One of the first schemes for the prevention of smoke is that of Papin, who proposed to make the smoke descend through the fire;—the necessary draught for that purpose being maintained by means of his centrifugal blower. This is a very feasible scheme, and one which we are convinced would be found effectual if carried out judiciously in practice, but the impediments presented by the coking of the coal and the absence of an effectual exhauster has hitherto prevented its success. This scheme was revived by Delasme, and was afterwards carried into effect for house stoves by Franklin, but various inconveniences attendant on the lighting of the fire, and other technical points, has prevented Franklin's stove from reaching into any considerable adoption.

In 1785 Mr. Watt took out a patent for obviating the smoke of steam engines by placing the coal in an upright conical tube or hopper fixed in the brickwork of the boiler, immediately behind the furnace door, and causing a stream of air to rush through the furnace door for maintaining the combustion. In this plan, there are no fire bars, but the fire rests upon a brick arch, and the whole of the air that reaches the fire has to pass through the coal that has not yet entered into combustion. By this means the gases, evolved from the coal by the application of heat, mixed with air, are passed through and over the ignited fuel, and are thereby consumed; or they may be passed through hot funnels or pipes which will accomplish nearly the same purpose. This plan, though ingenious and in one sense successful, was relinquished by Watt, on account of the difficulty of dealing with caking coal, which by its concretion prevented the due admission of the air; and he adopted in its stead the plan of a dead plate between the furnace door and the fire bars, upon which the coal is first coked, and is then pushed back upon the bars to undergo combustion. This plan, which is still used by Messrs. Boulton and Watt, is very effectual in preventing smoke with careful firing: we give a drawing of it as at present used by Messrs. Boulton and Watt, in another part of the present chapter.

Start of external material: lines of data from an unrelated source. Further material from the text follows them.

(** Where the hit counts and the flags land on the hits axis and on the
    status axis. *)
Lemma fills_land_on_axes cfg evs :
  exists r', runTask cfg evs ∅ = Some (tt, r')
    /\ (forall name, name = "Test/h_negIBhits" \/ name = "Test/h_posIBhits" ->
          Forall (landsIn nhitsAxis 1 4) (entriesOf r' name))
    /\ (forall name, name = "Test/h_negITSStatus" \/ name = "Test/h_posITSStatus"
                     \/ name = "Test/h_negIBStatus" \/ name = "Test/h_posIBStatus" ->
          Forall (landsIn statusAxis 1 2) (entriesOf r' name)).
Proof.
  exists (applyFills (batchFills cfg evs) initRegistry).
  split; [apply runTask_fills|]. split.
  - intros name [-> | ->].
    + rewrite (entries_after_run cfg evs _
                 (fun v0 => [F.of_int (innerBits (itsClusterMap (negTrack v0)))]))
        by reflexivity.
      apply Forall_rev_map. intros v0. unfold landsIn. rewrite findBin_hits.
      pose proof (innerBits_range (itsClusterMap (negTrack v0))). lia.
    + rewrite (entries_after_run cfg evs _
                 (fun v0 => [F.of_int (innerBits (itsClusterMap (posTrack v0)))]))
        by reflexivity.
      apply Forall_rev_map. intros v0. unfold landsIn. rewrite findBin_hits.
      pose proof (innerBits_range (itsClusterMap (posTrack v0))). lia.
  - intros name [-> | [-> | [-> | ->]]].
    + rewrite (entries_after_run cfg evs _
                 (fun v0 => [F.of_bool (hasITS (negTrack v0))])) by reflexivity.
      apply Forall_rev_map. intros v0. unfold landsIn. rewrite findBin_status.
      destruct (hasITS _); lia.
    + rewrite (entries_after_run cfg evs _
                 (fun v0 => [F.of_bool (hasITS (negTrack v0))])) by reflexivity.
      apply Forall_rev_map. intros v0. unfold landsIn. rewrite findBin_status.
      destruct (hasITS _); lia.
    + rewrite (entries_after_run cfg evs _
                 (fun v0 => [F.of_bool (0 <? innerBits (itsClusterMap (negTrack v0)))]))
        by reflexivity.
      apply Forall_rev_map. intros v0. unfold landsIn. rewrite findBin_status.
      destruct (0 <? _); lia.
    + rewrite (entries_after_run cfg evs _
                 (fun v0 => [F.of_bool (0 <? innerBits (itsClusterMap (posTrack v0)))]))
        by reflexivity.
      apply Forall_rev_map. intros v0. unfold landsIn. rewrite findBin_status.
      destruct (0 <? _); lia.
Qed.

Lemma init_hits_axis name :
  name = "Test/h_negIBhits" \/ name = "Test/h_posIBhits" ->
  exists h0, initRegistry !! name = Some h0 /\ axes h0 = [nhitsAxis].
Proof.
  intros [-> | ->]; eexists; (split; [vm_compute; reflexivity|reflexivity]).
Qed.

Lemma init_status_axis name :
  name = "Test/h_negITSStatus" \/ name = "Test/h_posITSStatus"
  \/ name = "Test/h_negIBStatus" \/ name = "Test/h_posIBStatus" ->
  exists h0, initRegistry !! name = Some h0 /\ axes h0 = [statusAxis].
Proof.
  intros [-> | [-> | [-> | ->]]]; eexists; (split; [vm_compute; reflexivity|reflexivity]).
Qed.

Lemma booked_axes (r : Registry) name (h0 : Hist) :
  booked r -> initRegistry !! name = Some h0 ->
  exists h, r !! name = Some h /\ axes h = axes h0 /\ entries h = entriesOf r name.
Proof.
  intros Hb H0. specialize (Hb name). rewrite H0 in Hb. clear H0.
  unfold entriesOf. destruct (r !! name) as [h|]; [|discriminate].
  exists h. simpl in Hb. injection Hb as Ha _. auto.
Qed.

Lemma inOwnRange_axis (h : Hist) (ax : AxisSpec) (xs : list F.t) :
  axes h = [ax] -> landsIn ax 1 (nBins ax) xs -> inOwnRange h xs.
Proof.
  intros Ha H. unfold inOwnRange. rewrite Ha.
  destruct xs as [|x [|? ?]]; simpl in H; try contradiction. exact H.
Qed.

(** X12: After any run, no fill of the hit-count and status histograms is in
    an underflow or overflow bin of the histogram that holds it: for each
    of [h_negIBhits], [h_posIBhits] and the four ITS and inner-barrel
    status histograms, as found in the final registry with the axis
    [init] booked it on, every fill is a single coordinate that lands in
    one of the bins 1 .. nBins of that axis. *)
Theorem status_and_hits_in_range cfg evs :
  exists r', runTask cfg evs ∅ = Some (tt, r')
    /\ forall name,
         In name ["Test/h_negIBhits"; "Test/h_posIBhits";
                  "Test/h_negITSStatus"; "Test/h_posITSStatus";
                  "Test/h_negIBStatus"; "Test/h_posIBStatus"] ->
         exists h, r' !! name = Some h
           /\ length (axes h) = 1%nat
           /\ Forall (inOwnRange h) (entries h).
Proof.
  destruct (fills_land_on_axes cfg evs) as (r' & Hrun & Hhits & Hstatus).
  destruct (runTask_succeeds cfg evs) as (r'' & Hrun' & Hb & _).
  rewrite Hrun in Hrun'. injection Hrun' as <-.
  exists r'. split; [exact Hrun|]. intros name Hin.
  assert (Hcase : (name = "Test/h_negIBhits" \/ name = "Test/h_posIBhits")
                  \/ (name = "Test/h_negITSStatus" \/ name = "Test/h_posITSStatus"
                      \/ name = "Test/h_negIBStatus" \/ name = "Test/h_posIBStatus")).
  { simpl in Hin. destruct Hin as [<-|[<-|[<-|[<-|[<-|[<-|[]]]]]]]; tauto. }
  destruct Hcase as [Hn|Hn].
  - destruct (init_hits_axis name Hn) as (h0 & H0 & Ha0).
    destruct (booked_axes r' name h0 Hb H0) as (h & Hh & Ha & He).
    rewrite Ha0 in Ha. exists h. split; [exact Hh|]. split; [now rewrite Ha|].
    rewrite He. eapply List.Forall_impl; [|apply (Hhits name Hn)].
    intros xs Hxs. now apply (inOwnRange_axis h nhitsAxis).
  - destruct (init_status_axis name Hn) as (h0 & H0 & Ha0).
    destruct (booked_axes r' name h0 Hb H0) as (h & Hh & Ha & He).
    rewrite Ha0 in Ha. exists h. split; [exact Hh|]. split; [now rewrite Ha|].
    rewrite He. eapply List.Forall_impl; [|apply (Hstatus name Hn)].
    intros xs Hxs. now apply (inOwnRange_axis h statusAxis).
Qed.

(** ** The event counter, exactly *)

Lemma selectedStep_passes cfg ev :
  selectedStep cfg (evCollision ev) = if eventPasses cfg ev then 1%nat else 0%nat.
Proof. unfold selectedStep, eventPasses. now destruct (_ && _). Qed.

(** X13: Over a batch the "Selected" bin goes up by the number of events that
    get past the event selection, that is those with [sel8] true, or all
    of them when the event selection is switched off: then "Selected" and
    "Total" go up together. *)
Theorem selected_count_exact cfg evs (r : Registry) :
  booked r ->
  exists r', runBatch cfg evs r = Some (tt, r')
    /\ booked r'
    /\ totalCount r' = (totalCount r + length evs)%nat
    /\ selectedCount r' = (selectedCount r + length (List.filter (eventPasses cfg) evs))%nat
    /\ (eventSelection cfg = false ->
        selectedCount r' = (selectedCount r + length evs)%nat).
Proof.
  revert r. induction evs as [|ev evs IH]; intros r Hb.
  - exists r. repeat split; try (simpl; lia). exact Hb.
  - destruct (processEvent_counter cfg ev r Hb) as (r1 & Hrun1 & Hb1 & Ht1 & Hs1).
    destruct (IH r1 Hb1) as (r2 & Hrun2 & Hb2 & Ht2 & Hs2 & Hoff).
    exists r2. unfold runBatch in *. simpl forEach. unfold bind at 1. rewrite Hrun1.
    rewrite selectedStep_passes in Hs1.
    split; [exact Hrun2|]. split; [exact Hb2|]. split; [simpl length; lia|].
    split.
    + simpl List.filter. destruct (eventPasses cfg ev); simpl length; lia.
    + intros He. specialize (Hoff He). unfold eventPasses in Hs1. rewrite He in Hs1.
      simpl in Hs1. simpl length. lia.
Qed.

Lemma selected_count_exact_witness :
  exists r', runBatch defaultConfig [emptyEvent true; emptyEvent false; emptyEvent true]
                      initRegistry = Some (tt, r')
    /\ totalCount r' = 3%nat /\ selectedCount r' = 2%nat.
Proof.
  destruct (selected_count_exact defaultConfig
              [emptyEvent true; emptyEvent false; emptyEvent true] initRegistry booked_init)
    as (r' & Hrun & _ & Ht & Hs & _).
  exists r'. destruct counters_init as [Ht0 Hs0]. rewrite Ht0 in Ht. rewrite Hs0 in Hs.
  repeat split; assumption.
Defined.

(** ** Inner-barrel status of an accepted candidate *)

Lemma hasIB_land_7 (m : Z) : (0 <? innerBits m) = negb (Z.land m 7 =? 0).
Proof.
  rewrite land_7_bits. unfold innerBits.
  destruct (Z.testbit m 0), (Z.testbit m 1), (Z.testbit m 2); reflexivity.
Qed.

In 1796, Mr. William Thompson of Bow Lane took out a patent for consuming smoke by admitting a stream of air behind the bridge, which appears to have been the first plan brought into use on that principle. The same species of furnace was afterwards patented by Sheffield, Gregson, and others with trivial variations, and during the last few years a host of patents have been taken out for this kind of furnace, some of them under very imposing names, but none of them can be said to have been successful. One great impediment to their success has been the difficulty of apportioning the quantity of air admitted to the varying wants of the fire; for after the furnace has received a charge of coal a greater quantity of smoke is produced than at other times, and a considerable admission of air becomes necessary; but if the air valve be regulated so as to supply this quantity, it will supply too much when the smoke has passed away, and unless a more sedulous attention be given by the fireman than can be expected in practice the quantity of air admitted to the furnace will generally either be too great or tão little, and a defective performance must therefore be the consequence. Some of these facts we believe we have stated already; but it is necessary

to repeat them here to explain that when the fire is supplied with coal by means of Stanley's fire-feeding machine, or any other self-acting mechanism which makes the production of smoke uniform, it becomes possible to adjust the air valve with great nicety to the requirements of the fire; and even in other cases the due adjustment of the supply may be approximated to by means of a very ingenious mechanism invented by Mr. Murray of Leeds, and described in the London Journal for 1821. In this plan the air supplied to the fire for burning the smoke passes through a tube furnished with a throttle valve, which valve is opened by an attachment to the furnace door, and closed by means of a vane wheel, like a smoke jack, inserted in the mouth of the tube, and which is moved by the current of air passing through the tube into the furnace. When therefore the furnace door is opened and a charge of coal put upon the grate, the throttle valve is opened by its connection with the furnace door, and a sufficiency of air enters: but the entering air, by turning the vane, gradually closes the valve as the generation of smoke diminishes; and by a proper adjustment of the mechanism to the quality of the coal employed and the quantity introduced at a time into the furnace, a very nice regulation of the air may be accomplished. At the same time it must be stated that furnaces which admit air into the flue or furnace, even when provided with a mechanism of this kind, have not been successful in practice. Mr. Pritchard of Leeds, in 1821, proposed to accomplish the same end as was attained by Mr. Murray's mechanism, by means of a piston descending by gravity in a cylinder of air, the piston forcing out the air through a small orifice. The desired effect, it is obvious, can be produced in many ways, which will at once occur to our readers. and which it would, therefore, be superfluous to describe.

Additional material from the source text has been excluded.